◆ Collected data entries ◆
........

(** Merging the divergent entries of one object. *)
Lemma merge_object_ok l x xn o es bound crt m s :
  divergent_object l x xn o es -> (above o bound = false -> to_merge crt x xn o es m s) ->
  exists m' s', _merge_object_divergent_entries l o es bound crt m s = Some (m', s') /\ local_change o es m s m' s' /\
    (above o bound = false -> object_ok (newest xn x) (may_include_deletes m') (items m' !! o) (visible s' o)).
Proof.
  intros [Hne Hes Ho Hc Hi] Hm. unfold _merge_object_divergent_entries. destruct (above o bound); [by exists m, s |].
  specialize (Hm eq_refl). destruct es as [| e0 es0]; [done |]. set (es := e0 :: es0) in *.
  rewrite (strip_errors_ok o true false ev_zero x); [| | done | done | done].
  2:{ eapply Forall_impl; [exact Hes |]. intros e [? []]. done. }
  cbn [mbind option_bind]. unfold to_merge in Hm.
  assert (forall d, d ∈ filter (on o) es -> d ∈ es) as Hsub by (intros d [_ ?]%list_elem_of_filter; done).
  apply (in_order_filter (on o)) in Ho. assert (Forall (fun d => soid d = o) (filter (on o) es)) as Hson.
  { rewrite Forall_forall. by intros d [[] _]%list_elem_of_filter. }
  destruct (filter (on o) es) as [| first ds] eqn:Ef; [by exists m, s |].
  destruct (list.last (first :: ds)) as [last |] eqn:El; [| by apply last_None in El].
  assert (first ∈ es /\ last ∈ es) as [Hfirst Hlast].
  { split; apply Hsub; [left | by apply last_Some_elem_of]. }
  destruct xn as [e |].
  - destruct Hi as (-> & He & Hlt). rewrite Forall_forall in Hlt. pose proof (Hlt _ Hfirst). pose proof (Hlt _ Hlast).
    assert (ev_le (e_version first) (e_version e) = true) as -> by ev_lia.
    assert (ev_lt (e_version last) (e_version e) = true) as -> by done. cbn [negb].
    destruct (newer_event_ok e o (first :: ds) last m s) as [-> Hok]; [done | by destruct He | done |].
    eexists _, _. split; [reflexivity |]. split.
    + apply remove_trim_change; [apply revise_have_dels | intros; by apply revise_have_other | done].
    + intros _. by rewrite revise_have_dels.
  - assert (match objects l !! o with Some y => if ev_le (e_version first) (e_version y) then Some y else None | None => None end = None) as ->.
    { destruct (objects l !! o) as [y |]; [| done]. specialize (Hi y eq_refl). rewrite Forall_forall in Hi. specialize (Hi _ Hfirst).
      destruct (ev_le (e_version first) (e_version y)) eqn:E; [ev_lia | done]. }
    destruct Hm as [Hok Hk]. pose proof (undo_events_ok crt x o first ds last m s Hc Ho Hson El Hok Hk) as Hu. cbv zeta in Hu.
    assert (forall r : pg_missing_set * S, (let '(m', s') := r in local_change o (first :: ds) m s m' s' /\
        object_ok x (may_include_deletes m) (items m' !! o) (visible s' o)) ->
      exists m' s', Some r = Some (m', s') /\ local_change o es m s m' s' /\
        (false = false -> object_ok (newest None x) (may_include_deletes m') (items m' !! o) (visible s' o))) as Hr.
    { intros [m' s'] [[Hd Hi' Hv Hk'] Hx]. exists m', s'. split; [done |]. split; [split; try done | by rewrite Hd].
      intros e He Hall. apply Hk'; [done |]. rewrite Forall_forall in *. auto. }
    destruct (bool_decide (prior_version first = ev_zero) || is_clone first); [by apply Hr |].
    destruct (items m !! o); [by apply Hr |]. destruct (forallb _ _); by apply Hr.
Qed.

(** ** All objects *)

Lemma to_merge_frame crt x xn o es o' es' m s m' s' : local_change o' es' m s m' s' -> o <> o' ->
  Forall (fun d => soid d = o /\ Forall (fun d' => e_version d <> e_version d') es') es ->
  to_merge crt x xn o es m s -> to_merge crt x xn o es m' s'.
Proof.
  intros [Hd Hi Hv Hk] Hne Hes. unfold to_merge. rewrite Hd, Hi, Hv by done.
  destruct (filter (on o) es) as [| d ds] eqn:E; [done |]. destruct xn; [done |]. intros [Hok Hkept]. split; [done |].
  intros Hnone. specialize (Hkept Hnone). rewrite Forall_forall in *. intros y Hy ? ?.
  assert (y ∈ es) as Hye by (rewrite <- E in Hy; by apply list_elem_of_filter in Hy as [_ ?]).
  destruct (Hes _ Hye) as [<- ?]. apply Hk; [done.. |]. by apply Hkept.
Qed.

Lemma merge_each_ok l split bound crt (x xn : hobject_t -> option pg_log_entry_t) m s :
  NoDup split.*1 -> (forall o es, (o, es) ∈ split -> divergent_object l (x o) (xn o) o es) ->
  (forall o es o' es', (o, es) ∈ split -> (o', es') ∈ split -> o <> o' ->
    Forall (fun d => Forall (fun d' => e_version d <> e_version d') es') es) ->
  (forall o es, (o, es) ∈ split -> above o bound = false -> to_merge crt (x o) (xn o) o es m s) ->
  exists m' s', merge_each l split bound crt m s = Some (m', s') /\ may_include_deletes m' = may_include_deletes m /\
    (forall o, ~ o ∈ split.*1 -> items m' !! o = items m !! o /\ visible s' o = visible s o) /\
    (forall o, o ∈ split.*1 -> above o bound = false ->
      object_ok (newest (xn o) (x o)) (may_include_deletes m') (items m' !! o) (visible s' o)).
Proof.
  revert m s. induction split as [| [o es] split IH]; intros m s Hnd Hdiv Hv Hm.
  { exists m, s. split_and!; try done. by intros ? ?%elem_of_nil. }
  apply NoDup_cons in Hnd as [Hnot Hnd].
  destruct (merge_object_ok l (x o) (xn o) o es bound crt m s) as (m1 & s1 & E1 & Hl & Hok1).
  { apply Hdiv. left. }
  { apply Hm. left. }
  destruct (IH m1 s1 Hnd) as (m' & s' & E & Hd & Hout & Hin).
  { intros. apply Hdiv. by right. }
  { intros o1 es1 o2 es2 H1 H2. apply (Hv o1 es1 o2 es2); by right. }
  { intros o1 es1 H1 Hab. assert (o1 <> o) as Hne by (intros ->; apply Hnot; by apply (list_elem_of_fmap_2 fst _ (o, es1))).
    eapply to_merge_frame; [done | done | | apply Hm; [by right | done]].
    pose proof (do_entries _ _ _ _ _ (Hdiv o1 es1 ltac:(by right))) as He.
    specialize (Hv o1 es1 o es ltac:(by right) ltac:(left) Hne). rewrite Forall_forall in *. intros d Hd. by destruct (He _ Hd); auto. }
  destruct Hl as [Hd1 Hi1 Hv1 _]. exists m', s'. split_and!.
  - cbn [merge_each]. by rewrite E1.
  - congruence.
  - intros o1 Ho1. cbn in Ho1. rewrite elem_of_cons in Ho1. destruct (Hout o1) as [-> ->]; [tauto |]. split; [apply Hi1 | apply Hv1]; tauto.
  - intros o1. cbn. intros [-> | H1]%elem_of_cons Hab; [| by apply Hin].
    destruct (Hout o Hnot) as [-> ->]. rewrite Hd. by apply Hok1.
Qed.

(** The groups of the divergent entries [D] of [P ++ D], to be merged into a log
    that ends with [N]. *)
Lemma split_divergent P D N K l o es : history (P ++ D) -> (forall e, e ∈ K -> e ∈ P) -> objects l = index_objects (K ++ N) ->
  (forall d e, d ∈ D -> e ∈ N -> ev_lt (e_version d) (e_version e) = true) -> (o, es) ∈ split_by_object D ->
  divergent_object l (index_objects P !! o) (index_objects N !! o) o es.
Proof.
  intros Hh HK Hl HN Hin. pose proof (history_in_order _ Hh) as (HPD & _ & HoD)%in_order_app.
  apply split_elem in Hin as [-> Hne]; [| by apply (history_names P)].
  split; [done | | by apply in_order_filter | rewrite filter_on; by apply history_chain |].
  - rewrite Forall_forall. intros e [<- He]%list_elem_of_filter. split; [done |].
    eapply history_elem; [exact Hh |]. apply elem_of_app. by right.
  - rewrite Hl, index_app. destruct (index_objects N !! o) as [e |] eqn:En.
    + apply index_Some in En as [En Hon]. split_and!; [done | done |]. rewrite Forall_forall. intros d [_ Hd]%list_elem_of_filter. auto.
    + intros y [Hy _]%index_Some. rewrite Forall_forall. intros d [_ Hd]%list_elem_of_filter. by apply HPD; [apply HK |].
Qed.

........

◆ What the task asks ◆
Every line above from the line with "divergent_object l x" to the line with "intros [Hne Hes" is wanted, ends included; write them out exactly and add no other line.

◆ Completed task ◆
  divergent_object l x xn o es -> (above o bound = false -> to_merge crt x xn o es m s) ->
  exists m' s', _merge_object_divergent_entries l o es bound crt m s = Some (m', s') /\ local_change o es m s m' s' /\
    (above o bound = false -> object_ok (newest xn x) (may_include_deletes m') (items m' !! o) (visible s' o)).
Proof.
  intros [Hne Hes Ho Hc Hi] Hm. unfold _merge_object_divergent_entries. destruct (above o bound); [by exists m, s |].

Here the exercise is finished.